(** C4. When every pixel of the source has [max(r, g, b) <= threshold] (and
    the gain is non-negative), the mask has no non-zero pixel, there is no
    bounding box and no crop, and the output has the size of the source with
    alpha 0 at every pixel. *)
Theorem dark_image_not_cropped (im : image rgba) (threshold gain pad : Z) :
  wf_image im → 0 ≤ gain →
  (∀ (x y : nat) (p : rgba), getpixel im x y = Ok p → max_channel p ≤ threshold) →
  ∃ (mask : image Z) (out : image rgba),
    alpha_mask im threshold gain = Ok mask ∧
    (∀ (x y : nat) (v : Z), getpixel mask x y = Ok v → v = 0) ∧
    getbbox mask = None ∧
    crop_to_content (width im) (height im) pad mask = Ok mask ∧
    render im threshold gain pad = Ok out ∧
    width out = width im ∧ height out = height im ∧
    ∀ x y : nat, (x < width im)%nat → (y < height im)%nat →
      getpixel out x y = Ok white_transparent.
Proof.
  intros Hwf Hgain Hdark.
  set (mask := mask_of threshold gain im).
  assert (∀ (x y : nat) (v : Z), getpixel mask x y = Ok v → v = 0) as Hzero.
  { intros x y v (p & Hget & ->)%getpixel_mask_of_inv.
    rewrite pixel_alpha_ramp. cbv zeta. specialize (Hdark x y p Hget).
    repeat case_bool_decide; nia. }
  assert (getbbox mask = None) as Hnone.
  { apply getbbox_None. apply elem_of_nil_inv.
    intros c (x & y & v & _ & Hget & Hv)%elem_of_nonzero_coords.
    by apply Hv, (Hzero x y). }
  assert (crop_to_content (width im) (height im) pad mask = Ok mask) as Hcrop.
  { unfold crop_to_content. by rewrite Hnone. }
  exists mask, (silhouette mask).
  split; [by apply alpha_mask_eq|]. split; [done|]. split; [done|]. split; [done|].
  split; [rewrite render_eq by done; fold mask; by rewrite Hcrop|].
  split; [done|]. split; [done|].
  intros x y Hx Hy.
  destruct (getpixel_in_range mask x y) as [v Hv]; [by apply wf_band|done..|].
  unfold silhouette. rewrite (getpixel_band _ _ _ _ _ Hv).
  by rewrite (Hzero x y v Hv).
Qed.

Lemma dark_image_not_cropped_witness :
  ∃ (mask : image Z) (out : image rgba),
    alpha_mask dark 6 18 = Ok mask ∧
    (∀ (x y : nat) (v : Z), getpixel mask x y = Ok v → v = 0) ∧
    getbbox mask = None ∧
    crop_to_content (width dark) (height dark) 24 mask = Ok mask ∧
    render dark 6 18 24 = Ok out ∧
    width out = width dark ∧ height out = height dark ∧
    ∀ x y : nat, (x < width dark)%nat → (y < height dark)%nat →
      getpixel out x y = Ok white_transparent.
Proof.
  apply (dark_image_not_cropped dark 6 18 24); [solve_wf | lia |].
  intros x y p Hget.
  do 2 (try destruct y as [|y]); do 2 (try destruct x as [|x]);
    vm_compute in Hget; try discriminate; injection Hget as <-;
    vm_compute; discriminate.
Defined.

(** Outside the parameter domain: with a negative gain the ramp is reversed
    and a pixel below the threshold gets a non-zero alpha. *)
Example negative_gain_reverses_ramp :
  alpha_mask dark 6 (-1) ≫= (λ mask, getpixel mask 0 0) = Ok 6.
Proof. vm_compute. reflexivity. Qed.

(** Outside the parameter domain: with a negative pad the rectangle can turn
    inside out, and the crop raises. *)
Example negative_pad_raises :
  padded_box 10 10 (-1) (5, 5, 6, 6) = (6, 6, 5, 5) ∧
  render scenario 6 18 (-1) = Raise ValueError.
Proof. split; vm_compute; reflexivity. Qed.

> **Your assignment**:
Go through the entries above and report each line with the string "height" in it.

> **Response**:
    crop_to_content (width im) (height im) pad mask = Ok mask ∧
    width out = width im ∧ height out = height im ∧
    ∀ x y : nat, (x < width im)%nat → (y < height im)%nat →
  assert (crop_to_content (width im) (height im) pad mask = Ok mask) as Hcrop.
    crop_to_content (width dark) (height dark) 24 mask = Ok mask ∧
    width out = width dark ∧ height out = height dark ∧
    ∀ x y : nat, (x < width dark)%nat → (y < height dark)%nat →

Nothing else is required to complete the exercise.